[Dataset entries]
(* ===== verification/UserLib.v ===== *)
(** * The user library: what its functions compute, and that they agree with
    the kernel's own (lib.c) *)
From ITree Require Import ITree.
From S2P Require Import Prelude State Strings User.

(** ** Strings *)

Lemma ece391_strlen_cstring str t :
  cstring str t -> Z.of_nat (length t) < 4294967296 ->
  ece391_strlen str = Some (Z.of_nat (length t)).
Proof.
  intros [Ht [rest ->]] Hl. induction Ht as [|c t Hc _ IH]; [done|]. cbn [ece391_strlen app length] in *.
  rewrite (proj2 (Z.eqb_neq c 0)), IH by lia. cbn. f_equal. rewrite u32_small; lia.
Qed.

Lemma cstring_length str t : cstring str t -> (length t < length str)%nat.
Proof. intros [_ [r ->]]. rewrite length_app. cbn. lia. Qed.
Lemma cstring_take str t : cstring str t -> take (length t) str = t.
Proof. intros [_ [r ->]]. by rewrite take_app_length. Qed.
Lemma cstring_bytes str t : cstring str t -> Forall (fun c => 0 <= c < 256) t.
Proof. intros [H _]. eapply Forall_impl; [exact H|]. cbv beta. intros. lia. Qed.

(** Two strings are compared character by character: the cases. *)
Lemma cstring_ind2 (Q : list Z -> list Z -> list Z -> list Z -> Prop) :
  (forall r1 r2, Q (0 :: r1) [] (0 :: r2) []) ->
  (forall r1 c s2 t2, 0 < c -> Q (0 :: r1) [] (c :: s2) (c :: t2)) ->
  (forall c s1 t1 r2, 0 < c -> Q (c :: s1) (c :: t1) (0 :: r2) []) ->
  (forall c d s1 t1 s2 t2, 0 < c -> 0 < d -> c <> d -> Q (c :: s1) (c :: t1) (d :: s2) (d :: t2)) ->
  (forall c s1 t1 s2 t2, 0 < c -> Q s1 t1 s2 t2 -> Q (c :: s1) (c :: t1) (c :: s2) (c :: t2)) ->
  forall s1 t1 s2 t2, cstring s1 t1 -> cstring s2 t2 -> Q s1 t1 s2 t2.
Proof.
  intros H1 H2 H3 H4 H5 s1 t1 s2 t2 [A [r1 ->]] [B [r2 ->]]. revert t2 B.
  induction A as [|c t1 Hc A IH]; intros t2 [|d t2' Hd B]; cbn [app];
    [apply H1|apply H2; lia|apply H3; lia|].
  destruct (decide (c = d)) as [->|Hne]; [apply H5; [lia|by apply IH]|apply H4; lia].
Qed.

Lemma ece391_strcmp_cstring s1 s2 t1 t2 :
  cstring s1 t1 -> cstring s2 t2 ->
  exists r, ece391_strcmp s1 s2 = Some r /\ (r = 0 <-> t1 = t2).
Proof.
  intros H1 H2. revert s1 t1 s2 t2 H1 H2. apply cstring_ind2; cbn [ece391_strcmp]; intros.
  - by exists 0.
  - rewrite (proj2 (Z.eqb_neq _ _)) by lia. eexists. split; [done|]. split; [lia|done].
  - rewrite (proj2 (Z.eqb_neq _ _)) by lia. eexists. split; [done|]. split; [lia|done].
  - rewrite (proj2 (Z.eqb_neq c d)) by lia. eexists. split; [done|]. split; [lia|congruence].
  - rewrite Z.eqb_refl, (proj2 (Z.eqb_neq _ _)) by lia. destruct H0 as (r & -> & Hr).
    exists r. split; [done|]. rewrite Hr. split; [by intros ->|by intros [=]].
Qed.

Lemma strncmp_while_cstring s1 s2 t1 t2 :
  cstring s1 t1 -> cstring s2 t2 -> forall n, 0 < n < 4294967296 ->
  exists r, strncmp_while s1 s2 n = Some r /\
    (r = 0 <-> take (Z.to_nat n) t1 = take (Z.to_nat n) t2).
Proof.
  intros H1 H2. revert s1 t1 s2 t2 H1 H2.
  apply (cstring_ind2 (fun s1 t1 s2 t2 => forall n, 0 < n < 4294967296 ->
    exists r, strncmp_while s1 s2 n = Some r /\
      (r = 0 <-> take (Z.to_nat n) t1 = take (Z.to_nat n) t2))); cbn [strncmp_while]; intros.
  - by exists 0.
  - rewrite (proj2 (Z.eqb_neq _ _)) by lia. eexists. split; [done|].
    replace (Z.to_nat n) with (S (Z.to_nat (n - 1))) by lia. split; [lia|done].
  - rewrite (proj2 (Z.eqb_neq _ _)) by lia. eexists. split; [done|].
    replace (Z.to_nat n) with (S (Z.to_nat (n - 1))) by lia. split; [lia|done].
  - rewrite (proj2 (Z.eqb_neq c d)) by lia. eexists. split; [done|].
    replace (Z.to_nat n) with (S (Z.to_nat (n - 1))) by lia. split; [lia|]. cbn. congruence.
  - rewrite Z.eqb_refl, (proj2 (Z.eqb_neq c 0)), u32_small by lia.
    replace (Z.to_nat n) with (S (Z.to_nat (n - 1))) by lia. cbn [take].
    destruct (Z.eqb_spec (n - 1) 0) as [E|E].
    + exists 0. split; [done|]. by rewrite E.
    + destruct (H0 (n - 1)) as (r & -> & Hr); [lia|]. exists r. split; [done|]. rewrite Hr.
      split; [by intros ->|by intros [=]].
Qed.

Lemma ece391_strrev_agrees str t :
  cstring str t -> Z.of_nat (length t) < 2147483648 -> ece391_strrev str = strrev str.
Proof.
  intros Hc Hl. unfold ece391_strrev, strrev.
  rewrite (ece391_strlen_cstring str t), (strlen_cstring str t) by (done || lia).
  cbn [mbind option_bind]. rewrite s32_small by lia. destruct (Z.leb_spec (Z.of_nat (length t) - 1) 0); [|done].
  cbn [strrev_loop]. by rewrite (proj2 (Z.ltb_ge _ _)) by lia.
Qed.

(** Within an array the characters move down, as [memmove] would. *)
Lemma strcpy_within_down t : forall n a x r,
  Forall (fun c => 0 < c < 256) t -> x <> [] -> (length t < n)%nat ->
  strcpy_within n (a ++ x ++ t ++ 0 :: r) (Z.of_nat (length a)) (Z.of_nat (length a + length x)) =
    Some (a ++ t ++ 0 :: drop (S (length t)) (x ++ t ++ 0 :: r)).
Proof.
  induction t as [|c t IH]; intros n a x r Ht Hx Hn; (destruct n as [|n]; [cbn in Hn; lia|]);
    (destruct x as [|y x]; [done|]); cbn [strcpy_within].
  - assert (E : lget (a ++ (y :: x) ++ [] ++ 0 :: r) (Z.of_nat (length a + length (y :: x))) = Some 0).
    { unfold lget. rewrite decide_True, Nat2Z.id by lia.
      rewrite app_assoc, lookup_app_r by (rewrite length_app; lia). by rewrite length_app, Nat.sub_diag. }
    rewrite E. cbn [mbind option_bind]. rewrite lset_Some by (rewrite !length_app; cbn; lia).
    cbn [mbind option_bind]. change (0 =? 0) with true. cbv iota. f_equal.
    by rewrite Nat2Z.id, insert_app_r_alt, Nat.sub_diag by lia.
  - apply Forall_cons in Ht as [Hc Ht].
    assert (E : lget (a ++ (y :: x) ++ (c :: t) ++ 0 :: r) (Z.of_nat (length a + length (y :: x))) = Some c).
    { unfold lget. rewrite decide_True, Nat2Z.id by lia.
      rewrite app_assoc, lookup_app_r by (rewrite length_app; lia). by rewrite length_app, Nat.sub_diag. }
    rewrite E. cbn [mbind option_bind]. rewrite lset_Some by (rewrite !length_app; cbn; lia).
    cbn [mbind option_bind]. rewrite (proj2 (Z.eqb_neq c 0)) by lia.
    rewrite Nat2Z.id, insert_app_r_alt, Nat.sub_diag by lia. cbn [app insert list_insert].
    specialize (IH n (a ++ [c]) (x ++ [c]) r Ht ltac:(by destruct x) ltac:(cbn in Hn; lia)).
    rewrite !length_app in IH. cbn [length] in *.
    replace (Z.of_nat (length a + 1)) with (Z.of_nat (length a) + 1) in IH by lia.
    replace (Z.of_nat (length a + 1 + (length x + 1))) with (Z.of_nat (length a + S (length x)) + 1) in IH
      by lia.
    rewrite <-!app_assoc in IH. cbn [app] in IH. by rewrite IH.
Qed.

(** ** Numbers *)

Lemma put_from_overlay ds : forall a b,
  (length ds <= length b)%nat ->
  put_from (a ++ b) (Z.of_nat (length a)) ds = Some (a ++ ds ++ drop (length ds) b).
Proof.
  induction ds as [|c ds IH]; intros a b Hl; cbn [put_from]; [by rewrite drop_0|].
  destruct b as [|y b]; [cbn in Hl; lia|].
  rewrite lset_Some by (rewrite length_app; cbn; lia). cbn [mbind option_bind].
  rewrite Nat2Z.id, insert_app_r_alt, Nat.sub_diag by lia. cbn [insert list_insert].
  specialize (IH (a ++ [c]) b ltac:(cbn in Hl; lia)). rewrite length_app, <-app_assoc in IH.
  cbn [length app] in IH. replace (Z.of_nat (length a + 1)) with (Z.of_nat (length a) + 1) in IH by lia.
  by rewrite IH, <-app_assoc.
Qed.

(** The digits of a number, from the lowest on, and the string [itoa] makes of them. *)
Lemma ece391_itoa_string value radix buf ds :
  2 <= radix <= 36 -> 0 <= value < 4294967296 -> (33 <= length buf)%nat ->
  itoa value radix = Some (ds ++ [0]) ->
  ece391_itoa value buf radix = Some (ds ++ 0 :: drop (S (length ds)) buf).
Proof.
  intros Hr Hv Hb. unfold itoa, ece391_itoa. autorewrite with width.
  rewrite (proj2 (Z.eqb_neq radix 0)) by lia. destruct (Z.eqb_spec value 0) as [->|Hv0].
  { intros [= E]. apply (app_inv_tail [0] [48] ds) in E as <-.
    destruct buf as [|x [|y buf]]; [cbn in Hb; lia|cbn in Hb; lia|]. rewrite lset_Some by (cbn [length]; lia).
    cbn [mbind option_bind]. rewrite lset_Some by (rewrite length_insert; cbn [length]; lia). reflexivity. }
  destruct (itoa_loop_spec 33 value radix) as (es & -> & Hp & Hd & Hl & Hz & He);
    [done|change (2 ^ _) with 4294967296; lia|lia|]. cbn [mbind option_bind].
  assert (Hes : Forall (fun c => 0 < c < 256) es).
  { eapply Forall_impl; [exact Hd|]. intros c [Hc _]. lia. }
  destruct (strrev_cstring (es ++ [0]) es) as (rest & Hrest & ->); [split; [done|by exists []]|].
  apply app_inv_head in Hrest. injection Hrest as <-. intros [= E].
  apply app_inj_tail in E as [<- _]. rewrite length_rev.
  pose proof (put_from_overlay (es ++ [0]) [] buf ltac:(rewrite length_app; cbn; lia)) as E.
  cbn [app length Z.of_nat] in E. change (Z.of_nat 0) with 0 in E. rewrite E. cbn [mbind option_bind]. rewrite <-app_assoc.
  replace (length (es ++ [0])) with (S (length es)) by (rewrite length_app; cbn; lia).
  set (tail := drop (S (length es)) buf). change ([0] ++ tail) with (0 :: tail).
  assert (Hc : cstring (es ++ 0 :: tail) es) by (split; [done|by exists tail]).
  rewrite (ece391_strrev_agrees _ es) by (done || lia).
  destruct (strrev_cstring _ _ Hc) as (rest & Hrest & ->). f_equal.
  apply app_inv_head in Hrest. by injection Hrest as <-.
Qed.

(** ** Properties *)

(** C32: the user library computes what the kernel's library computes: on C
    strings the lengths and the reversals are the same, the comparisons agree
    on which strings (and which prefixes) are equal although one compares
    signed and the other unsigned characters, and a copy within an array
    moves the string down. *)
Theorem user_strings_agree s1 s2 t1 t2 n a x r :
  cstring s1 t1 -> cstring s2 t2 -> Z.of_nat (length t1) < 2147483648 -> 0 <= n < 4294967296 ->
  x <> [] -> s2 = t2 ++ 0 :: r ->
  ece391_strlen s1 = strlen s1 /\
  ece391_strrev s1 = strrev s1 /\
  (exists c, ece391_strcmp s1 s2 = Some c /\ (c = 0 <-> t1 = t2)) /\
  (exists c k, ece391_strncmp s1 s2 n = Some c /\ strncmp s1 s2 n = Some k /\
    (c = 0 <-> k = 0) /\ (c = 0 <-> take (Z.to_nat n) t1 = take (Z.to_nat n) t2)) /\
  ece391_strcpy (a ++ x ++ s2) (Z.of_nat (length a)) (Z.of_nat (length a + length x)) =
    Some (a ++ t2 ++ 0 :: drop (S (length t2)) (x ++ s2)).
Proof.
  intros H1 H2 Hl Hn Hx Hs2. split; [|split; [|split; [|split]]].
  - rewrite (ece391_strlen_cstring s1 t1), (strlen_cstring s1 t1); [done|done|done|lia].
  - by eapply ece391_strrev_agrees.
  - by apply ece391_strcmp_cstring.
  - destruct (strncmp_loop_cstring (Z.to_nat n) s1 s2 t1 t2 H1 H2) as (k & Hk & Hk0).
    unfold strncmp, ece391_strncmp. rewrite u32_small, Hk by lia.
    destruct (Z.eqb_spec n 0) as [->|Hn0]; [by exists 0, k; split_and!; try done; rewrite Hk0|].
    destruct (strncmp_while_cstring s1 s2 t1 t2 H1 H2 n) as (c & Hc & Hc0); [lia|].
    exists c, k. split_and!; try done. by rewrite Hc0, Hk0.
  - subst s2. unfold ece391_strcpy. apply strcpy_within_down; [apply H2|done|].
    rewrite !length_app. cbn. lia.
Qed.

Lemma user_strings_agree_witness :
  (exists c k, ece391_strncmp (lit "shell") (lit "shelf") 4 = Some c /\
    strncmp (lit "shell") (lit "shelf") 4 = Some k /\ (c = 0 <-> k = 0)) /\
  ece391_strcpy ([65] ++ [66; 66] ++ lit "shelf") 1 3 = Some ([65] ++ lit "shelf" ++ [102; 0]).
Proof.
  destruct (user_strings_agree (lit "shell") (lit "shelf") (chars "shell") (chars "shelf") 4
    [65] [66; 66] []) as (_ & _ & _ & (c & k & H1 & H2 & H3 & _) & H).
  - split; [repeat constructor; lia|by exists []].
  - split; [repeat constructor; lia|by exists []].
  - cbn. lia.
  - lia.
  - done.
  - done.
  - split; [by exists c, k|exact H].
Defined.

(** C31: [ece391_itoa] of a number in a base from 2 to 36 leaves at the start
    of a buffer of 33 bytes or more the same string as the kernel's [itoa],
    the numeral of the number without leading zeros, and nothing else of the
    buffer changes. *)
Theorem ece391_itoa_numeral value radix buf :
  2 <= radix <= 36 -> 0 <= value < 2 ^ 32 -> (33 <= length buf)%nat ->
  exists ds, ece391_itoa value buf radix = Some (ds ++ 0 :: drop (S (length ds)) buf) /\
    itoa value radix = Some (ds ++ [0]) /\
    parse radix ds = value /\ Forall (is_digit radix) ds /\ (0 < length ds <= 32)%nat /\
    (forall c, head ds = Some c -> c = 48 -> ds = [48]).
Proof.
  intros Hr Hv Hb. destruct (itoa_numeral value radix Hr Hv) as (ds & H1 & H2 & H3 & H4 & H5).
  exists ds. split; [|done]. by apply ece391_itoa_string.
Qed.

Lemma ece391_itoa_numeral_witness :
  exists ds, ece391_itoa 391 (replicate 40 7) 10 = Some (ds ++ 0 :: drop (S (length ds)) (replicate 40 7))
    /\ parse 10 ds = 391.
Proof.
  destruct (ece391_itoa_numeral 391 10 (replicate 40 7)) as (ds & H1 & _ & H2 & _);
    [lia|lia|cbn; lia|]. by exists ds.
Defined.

* [Task instructions]: How many lines in the entries above hold the word "injection"? Reply with the number by itself.

* [Solution to the problem]: 2